[Exercise data]
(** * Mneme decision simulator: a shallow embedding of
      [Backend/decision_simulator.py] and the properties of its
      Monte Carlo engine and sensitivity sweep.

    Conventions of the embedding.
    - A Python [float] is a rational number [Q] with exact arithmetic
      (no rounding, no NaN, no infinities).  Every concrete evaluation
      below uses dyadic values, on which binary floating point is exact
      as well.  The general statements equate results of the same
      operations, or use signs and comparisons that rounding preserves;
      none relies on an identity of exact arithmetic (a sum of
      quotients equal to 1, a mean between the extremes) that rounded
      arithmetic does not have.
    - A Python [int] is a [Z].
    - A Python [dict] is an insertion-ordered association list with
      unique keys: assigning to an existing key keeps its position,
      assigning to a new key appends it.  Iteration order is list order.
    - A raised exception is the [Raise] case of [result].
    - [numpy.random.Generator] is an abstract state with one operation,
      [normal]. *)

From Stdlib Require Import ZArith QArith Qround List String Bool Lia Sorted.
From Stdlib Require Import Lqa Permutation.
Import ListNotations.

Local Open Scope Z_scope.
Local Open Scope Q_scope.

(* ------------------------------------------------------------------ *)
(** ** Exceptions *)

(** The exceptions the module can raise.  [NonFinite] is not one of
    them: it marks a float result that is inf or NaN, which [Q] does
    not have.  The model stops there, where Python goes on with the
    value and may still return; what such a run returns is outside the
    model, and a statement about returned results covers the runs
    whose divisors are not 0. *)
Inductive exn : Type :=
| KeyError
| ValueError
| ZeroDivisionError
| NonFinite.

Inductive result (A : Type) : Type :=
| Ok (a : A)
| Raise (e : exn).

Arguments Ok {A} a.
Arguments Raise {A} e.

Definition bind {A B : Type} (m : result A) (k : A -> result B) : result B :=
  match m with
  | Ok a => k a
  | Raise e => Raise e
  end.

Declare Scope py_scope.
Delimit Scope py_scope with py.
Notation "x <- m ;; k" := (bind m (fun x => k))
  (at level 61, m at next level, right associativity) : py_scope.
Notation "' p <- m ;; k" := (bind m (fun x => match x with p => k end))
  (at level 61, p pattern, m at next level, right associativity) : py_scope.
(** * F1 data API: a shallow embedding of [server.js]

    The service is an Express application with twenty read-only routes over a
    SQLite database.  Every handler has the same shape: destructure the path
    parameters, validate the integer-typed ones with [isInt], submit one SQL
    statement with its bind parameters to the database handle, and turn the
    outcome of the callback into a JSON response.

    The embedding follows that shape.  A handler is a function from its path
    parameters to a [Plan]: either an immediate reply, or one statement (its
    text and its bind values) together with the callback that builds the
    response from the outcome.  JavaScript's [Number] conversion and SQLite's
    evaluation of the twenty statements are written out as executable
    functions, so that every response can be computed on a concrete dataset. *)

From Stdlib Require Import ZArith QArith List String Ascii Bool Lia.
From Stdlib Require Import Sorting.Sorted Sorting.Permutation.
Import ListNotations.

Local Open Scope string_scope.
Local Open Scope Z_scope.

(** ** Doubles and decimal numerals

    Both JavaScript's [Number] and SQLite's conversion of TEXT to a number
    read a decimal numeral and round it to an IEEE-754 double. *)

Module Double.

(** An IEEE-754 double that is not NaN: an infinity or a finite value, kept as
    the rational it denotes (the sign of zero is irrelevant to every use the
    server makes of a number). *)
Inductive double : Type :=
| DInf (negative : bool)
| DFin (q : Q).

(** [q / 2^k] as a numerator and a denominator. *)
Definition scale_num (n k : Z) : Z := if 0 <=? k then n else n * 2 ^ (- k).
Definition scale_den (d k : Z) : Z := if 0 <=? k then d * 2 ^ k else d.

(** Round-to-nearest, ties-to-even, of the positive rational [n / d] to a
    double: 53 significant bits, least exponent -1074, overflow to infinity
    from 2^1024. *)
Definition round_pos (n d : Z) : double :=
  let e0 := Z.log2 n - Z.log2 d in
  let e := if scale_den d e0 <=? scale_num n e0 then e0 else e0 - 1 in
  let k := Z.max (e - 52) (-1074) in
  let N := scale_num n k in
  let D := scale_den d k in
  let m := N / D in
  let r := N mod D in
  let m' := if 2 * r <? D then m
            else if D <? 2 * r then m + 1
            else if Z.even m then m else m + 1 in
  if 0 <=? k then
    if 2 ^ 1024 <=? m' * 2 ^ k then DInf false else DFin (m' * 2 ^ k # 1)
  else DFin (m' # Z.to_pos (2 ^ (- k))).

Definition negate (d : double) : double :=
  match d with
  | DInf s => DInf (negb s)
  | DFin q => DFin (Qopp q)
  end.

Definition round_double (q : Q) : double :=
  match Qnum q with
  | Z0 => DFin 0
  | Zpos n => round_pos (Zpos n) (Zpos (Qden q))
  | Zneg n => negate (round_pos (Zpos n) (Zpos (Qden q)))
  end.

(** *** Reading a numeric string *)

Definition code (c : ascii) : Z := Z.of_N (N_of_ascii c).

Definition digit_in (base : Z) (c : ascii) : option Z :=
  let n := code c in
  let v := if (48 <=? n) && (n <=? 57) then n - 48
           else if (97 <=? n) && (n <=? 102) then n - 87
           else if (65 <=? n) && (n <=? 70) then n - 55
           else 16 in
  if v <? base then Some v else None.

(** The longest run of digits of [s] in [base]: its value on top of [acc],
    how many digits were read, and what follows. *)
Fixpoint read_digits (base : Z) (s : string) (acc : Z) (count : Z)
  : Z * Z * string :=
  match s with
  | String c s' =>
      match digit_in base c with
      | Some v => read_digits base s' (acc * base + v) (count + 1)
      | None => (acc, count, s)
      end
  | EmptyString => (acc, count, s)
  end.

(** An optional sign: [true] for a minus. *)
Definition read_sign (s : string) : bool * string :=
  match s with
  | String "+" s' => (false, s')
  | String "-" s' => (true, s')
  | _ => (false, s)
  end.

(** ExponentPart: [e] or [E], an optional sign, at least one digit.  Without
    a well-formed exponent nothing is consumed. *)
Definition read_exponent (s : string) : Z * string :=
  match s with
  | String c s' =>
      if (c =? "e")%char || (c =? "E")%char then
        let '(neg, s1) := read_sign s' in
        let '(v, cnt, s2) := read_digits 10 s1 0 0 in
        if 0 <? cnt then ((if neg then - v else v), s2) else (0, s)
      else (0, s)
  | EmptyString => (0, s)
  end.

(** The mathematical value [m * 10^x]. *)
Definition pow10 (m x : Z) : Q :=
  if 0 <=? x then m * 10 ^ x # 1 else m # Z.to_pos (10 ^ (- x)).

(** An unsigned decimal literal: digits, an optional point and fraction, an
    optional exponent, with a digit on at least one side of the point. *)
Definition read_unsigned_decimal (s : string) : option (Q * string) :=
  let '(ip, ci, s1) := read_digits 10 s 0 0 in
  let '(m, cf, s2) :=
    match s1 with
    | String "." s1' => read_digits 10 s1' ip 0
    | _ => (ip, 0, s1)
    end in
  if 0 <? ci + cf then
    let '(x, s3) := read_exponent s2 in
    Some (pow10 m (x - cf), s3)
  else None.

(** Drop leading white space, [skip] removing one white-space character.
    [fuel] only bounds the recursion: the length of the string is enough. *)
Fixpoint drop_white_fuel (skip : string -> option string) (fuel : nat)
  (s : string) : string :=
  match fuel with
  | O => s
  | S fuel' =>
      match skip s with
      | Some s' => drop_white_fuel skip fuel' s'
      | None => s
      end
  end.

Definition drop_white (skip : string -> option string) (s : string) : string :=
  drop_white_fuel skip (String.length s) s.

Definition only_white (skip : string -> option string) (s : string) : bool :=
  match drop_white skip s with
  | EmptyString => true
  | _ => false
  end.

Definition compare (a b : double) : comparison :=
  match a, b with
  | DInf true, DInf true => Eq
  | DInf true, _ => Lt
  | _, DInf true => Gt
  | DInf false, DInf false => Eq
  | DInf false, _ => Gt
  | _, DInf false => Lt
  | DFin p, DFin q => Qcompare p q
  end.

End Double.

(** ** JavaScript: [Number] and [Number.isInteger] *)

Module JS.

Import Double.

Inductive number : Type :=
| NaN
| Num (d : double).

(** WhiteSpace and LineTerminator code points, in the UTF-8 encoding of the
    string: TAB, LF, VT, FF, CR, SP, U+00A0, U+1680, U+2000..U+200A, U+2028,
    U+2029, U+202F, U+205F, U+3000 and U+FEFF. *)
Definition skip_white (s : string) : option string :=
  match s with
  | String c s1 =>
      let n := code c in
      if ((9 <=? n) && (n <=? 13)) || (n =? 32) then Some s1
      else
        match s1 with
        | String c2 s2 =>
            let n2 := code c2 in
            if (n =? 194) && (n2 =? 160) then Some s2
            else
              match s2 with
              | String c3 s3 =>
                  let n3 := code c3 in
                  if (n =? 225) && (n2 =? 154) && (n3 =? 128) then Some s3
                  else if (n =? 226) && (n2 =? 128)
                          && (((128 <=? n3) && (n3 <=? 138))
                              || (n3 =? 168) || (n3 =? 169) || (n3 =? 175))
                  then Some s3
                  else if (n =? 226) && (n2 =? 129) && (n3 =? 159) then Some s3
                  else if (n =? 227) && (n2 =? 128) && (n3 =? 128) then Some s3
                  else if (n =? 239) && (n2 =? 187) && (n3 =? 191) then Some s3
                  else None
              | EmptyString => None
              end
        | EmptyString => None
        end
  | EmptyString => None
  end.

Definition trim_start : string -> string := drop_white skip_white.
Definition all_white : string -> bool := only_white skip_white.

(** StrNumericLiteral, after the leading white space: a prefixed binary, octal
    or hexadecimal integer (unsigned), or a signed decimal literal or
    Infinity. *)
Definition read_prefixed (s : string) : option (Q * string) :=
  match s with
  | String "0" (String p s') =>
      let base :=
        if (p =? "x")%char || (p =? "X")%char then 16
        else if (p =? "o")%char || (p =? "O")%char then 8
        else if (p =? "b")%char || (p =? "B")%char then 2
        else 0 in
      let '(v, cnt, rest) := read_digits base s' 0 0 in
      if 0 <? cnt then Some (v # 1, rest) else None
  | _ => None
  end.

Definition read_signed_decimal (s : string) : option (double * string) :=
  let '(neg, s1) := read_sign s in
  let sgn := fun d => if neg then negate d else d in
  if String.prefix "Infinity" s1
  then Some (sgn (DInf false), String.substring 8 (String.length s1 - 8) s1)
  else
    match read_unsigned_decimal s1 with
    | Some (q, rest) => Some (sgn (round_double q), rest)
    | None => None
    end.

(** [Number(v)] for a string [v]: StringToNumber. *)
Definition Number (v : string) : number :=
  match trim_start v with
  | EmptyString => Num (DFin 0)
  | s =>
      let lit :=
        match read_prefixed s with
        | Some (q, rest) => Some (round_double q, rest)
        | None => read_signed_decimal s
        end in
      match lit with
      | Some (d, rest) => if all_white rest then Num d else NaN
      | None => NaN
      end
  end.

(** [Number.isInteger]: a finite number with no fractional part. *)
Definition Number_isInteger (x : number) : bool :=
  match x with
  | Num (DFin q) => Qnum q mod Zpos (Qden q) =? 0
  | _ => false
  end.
[/Exercise data]
• **What you need to do**
Would you please copy exactly the part of the entries above that begins at the line containing "functions, so that" and ends at the line containing "Both JavaScript's [Number]", both lines included?

• **Solution for this problem**
    functions, so that every response can be computed on a concrete dataset. *)

From Stdlib Require Import ZArith QArith List String Ascii Bool Lia.
From Stdlib Require Import Sorting.Sorted Sorting.Permutation.
Import ListNotations.

Local Open Scope string_scope.
Local Open Scope Z_scope.

(** ** Doubles and decimal numerals

    Both JavaScript's [Number] and SQLite's conversion of TEXT to a number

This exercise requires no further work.